Quality characteristics, chemical composition, and sensory properties of butter from cows on pasture versus indoor feeding systems

This study evaluated the effects of 3 widely practiced cow feeding systems in the United States, Europe, and Southern Hemisphere regions on the characteristics, quality, and consumer perception of sweet cream butter. Fifty-four multiparous and primiparous Friesian cows were divided into 3 groups (n=18) for an entire lactation. Group 1 was housed indoors and fed a total mixed ration diet (TMR) of grass silage, maize silage, and concentrates; group 2 was maintained outdoors on perennial ryegrass-only pasture (GRS); and group 3 was maintained outdoors on a perennial ryegrass/white clover pasture (CLV).
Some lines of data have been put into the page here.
(** ** Insertion in the level 0 *)
Definition inserted (f : FieldId) (l : nat) (x : bytes) (docids : gset DocumentId) (db : FacetDb)
    (r : InsertionResult) (db' : FacetDb) : Prop :=
  db_sorted db' ∧ same_outside f l db db' ∧ groups_below ∅ db' f l ∧ sizes_below db' f l ∧
  (∃ w, (x, w) ∈ level db' f 0) ∧
  (∀ y, value_docids db' f y = if decide (y = x) then value_docids db f x ∪ docids else value_docids db f y) ∧
  ∃ pre old new post, level db f l = pre ++ old ++ post ∧ level db' f l = pre ++ new ++ post ∧
    edited x docids r pre old new post.

Lemma same_outside_put f l x v db :
  db_sorted db → same_outside f l db (db_put (mkKey f l x) v db).
Proof. intros Hs f' k Hk. apply db_put_other; [done|]. cbn. intros [? ?]. subst. destruct Hk; [done|lia]. Qed.

Lemma insert_in_level_0_spec f x docids db :
  db_sorted db → ∃ r db', insert_in_level_0 f x docids db = (Ok r, db') ∧ inserted f 0 x docids db r db'.
Proof.
  intros Hs. destruct (level_0_at db f x Hs) as (pre & o & post & Hl & Hpre & Hpost & Ho).
  set (r := match db_get (mkKey f 0 x) db with Some _ => InPlace | None => Insert end).
  set (v := match db_get (mkKey f 0 x) db with
            | Some v => mkValue (gv_size v) (gv_bitmap v ∪ docids) | None => mkValue 1 docids end).
  exists r, (db_put (mkKey f 0 x) v db). split.
  { unfold insert_in_level_0, mbind, st_bind, st_get, put, st_modify. cbn.
    destruct (prefix_level f 0 db) eqn:Hpl; [|subst r v; by destruct (db_get _ db)].
    assert (db_get (mkKey f 0 x) db = None) as Hnone.
    { destruct (db_get (mkKey f 0 x) db) as [w|] eqn:Hw; [|done]. apply db_get_level in Hw; [|done].
      unfold level in Hw. rewrite Hpl in Hw. by apply not_elem_of_nil in Hw. }
    subst r v. by rewrite Hnone. }
  assert (level (db_put (mkKey f 0 x) v db) f 0 = pre ++ [(x, v)] ++ post) as Hl'.
  { eapply db_put_level; [done|exact Hl| |done..]. intros e He. rewrite Ho in He.
    destruct (db_get _ db); [by apply list_elem_of_singleton in He as ->|by apply not_elem_of_nil in He]. }
  split_and!; [by apply db_put_sorted|by apply same_outside_put|intros k; lia|intros k; lia| | |].
  - exists v. rewrite Hl'. set_solver.
  - intros y. unfold value_docids. rewrite db_get_put by done.
    destruct (decide (mkKey f 0 y = mkKey f 0 x)) as [[= ->]|Hne].
    + rewrite decide_True by done. subst v. destruct (db_get _ db); cbn; set_solver.
    + rewrite decide_False by congruence. done.
  - exists pre, o, [(x, v)], post. split_and!; [done..|]. subst r v.
    destruct (db_get (mkKey f 0 x) db) as [w|]; subst o; split_and!; try done.
    + unfold docids_of. cbn. set_solver.
    + exists x, w. eexists. split_and!; [done|done|apply blt_irrefl].
    + unfold docids_of. cbn. set_solver.
    + left. split; [done|by eexists].
Qed.

(** ** Changing one level *)
Definition set_level (f : FieldId) (l : nat) (db db' : FacetDb) (L' : Level) : Prop :=
  db_sorted db' ∧ (∀ f' k, (f' = f ∧ k = l → False) → level db' f' k = level db f' k) ∧ level db' f l = L'.

Lemma set_level_trans f l db1 db2 db3 L2 L3 :
  set_level f l db1 db2 L2 → set_level f l db2 db3 L3 → set_level f l db1 db3 L3.
Proof. intros (_ & H2 & _) (Hs & H3 & Hl). split_and!; [done| |done]. intros f' k Hk. by rewrite H3, H2. Qed.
Mid-lactation butter was manufactured in triplicate with milk from each group in June 2015 (137±7d in milk) and was analyzed over a 6-mo storage period at 5°C for textural and thermal properties, fatty acid composition, sensory properties, and volatile compounds. The nutritional value of butters was improved by pasture feeding, and butter from pasture-fed cows had significantly lower thrombogenicity index scores compared with butters from TMR-fed cows. In line with these results, pasture-derived milks (GRS and CLV) produced butter with significantly higher concentrations of conjugated linoleic acid (cis-9,trans-11) and trans-β-carotene than TMR butter. Alterations in the fatty acid composition of butter contributed to significant differences in textural and thermal properties of the butters. Total mixed ration-derived butters had significantly higher hardness scores at room temperature than those of GRS and CLV. Onset of crystallization for TMR butters also occurred at significantly higher temperatures compared with pasture butters. Volatile analysis of butter by gas chromatography-mass spectrometry identified 25 compounds present in each of the butters, 5 of which differed significantly based on feeding system, including acetone, 2-butanone, 1-pentenol, toluene, and β-pinene. Toluene was very significantly correlated with pasture-derived butter. Sensory analysis revealed significantly higher scores for GRS-derived butter in several attributes including "liking" of appearance, flavor, and color over those of TMR butter. Partial least square regression plots of fatty acid profiles showed clear separation of butter derived from grazed pasture-based perennial ryegrass or perennial rye/white clover diets from that of a TMR system, offering further insight into the ability of fatty acid profiling to verify such pasture-derived dairy products.